• EXERCISE INSTRUCTIONS
Within the records below, find each line that holds the string "inversion", then copy it.

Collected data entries
══════════════════════════════

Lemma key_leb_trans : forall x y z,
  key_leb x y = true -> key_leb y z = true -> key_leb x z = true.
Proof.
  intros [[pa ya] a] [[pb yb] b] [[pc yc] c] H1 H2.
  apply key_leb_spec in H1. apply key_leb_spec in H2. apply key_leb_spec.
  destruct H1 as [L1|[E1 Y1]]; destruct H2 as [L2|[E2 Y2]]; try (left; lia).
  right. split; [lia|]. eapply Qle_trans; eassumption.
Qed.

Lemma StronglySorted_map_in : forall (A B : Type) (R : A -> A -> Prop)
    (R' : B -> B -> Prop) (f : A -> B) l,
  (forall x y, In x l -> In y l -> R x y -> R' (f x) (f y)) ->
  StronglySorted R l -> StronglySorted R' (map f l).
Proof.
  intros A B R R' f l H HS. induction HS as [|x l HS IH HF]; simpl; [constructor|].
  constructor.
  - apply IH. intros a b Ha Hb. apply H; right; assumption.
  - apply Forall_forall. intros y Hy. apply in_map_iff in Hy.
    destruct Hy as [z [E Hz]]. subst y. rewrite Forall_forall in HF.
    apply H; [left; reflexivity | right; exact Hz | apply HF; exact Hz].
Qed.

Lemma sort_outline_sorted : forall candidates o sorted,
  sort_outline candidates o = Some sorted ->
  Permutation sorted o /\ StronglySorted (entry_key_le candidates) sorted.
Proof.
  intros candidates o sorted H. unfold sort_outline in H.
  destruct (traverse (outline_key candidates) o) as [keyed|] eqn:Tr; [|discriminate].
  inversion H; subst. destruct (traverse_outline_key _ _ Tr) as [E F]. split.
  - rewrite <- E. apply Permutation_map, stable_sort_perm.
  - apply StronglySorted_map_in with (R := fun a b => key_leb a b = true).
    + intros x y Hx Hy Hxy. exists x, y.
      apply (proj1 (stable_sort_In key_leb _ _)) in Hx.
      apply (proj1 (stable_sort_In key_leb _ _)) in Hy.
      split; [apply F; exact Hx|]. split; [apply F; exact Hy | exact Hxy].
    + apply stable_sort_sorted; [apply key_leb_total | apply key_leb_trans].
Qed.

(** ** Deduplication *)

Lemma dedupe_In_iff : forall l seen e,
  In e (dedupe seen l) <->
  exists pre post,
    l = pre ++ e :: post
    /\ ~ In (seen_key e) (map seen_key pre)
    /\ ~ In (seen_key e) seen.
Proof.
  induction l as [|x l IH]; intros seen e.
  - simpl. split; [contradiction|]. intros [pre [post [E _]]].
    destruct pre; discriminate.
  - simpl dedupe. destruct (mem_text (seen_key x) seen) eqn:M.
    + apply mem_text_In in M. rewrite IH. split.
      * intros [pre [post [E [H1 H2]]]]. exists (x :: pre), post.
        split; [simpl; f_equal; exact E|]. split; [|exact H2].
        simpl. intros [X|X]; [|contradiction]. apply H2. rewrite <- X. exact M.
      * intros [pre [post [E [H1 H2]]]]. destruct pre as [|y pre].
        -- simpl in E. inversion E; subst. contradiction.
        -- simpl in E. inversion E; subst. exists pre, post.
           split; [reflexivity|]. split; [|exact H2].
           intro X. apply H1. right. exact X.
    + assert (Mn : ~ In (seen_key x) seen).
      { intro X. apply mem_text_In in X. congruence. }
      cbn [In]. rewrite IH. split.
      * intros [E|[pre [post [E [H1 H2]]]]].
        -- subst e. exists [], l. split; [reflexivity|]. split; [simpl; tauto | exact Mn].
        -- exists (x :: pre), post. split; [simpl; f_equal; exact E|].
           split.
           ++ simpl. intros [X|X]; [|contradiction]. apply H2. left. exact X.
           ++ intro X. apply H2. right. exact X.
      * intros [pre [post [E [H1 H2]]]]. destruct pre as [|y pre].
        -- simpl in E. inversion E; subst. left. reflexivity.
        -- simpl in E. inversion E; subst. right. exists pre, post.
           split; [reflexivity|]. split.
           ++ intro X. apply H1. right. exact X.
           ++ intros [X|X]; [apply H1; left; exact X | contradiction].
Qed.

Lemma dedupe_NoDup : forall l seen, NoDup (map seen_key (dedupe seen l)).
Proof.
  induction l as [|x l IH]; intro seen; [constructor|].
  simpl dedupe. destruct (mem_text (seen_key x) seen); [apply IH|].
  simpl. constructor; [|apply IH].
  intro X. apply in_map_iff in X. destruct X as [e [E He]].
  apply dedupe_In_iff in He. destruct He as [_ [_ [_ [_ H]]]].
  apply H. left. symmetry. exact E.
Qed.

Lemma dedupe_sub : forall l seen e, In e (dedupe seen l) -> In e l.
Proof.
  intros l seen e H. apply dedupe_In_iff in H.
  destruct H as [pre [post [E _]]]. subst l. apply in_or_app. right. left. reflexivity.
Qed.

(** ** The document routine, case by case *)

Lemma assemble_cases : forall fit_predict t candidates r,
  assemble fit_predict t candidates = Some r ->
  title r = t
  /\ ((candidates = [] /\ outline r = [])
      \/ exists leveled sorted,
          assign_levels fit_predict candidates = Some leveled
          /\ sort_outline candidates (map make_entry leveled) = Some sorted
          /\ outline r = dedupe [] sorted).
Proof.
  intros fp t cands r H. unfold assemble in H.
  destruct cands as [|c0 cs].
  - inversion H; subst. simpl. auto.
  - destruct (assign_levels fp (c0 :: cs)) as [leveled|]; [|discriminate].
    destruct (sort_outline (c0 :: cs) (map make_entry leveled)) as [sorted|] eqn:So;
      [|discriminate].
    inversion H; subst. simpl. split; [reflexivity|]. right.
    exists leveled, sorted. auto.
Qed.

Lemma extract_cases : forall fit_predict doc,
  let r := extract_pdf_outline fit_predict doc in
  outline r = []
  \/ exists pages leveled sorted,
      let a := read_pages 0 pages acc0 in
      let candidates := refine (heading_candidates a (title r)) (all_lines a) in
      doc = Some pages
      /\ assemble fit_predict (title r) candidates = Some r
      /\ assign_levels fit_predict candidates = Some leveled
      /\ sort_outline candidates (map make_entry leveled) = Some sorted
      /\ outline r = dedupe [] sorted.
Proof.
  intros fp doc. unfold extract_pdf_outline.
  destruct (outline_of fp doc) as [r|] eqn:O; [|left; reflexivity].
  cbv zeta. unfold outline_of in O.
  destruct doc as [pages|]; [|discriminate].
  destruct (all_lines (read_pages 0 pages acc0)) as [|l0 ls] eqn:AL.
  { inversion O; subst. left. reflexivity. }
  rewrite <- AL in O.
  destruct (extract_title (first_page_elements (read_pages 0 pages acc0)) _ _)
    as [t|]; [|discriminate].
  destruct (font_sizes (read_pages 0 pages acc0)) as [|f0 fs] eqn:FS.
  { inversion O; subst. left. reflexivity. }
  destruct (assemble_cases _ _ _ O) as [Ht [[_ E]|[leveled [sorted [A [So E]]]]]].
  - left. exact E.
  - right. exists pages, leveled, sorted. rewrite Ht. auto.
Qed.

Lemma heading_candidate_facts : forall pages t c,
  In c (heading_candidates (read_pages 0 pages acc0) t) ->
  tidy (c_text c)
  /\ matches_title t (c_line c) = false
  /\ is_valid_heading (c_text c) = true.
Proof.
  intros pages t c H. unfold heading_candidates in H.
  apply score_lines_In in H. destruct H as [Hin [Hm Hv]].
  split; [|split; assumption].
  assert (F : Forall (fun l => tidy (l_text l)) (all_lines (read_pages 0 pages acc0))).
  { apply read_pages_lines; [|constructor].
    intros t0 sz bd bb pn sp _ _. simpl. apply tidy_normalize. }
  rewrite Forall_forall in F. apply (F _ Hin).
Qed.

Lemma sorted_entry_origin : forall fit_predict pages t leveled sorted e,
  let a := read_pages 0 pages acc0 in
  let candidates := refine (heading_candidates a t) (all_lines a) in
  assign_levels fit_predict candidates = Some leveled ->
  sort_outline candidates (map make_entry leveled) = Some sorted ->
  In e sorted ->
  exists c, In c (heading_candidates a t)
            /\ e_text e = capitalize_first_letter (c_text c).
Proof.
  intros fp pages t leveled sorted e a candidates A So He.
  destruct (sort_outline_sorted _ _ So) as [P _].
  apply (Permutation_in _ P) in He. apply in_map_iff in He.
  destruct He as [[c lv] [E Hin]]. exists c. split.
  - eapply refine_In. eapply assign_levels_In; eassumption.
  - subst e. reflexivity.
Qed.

══════════════════════════════

• RESULT FOR THIS TASK
  inversion H; subst. destruct (traverse_outline_key _ _ Tr) as [E F]. split.
        -- simpl in E. inversion E; subst. contradiction.
        -- simpl in E. inversion E; subst. exists pre, post.
        -- simpl in E. inversion E; subst. left. reflexivity.
        -- simpl in E. inversion E; subst. right. exists pre, post.
  - inversion H; subst. simpl. auto.
    inversion H; subst. simpl. split; [reflexivity|]. right.
  { inversion O; subst. left. reflexivity. }
  { inversion O; subst. left. reflexivity. }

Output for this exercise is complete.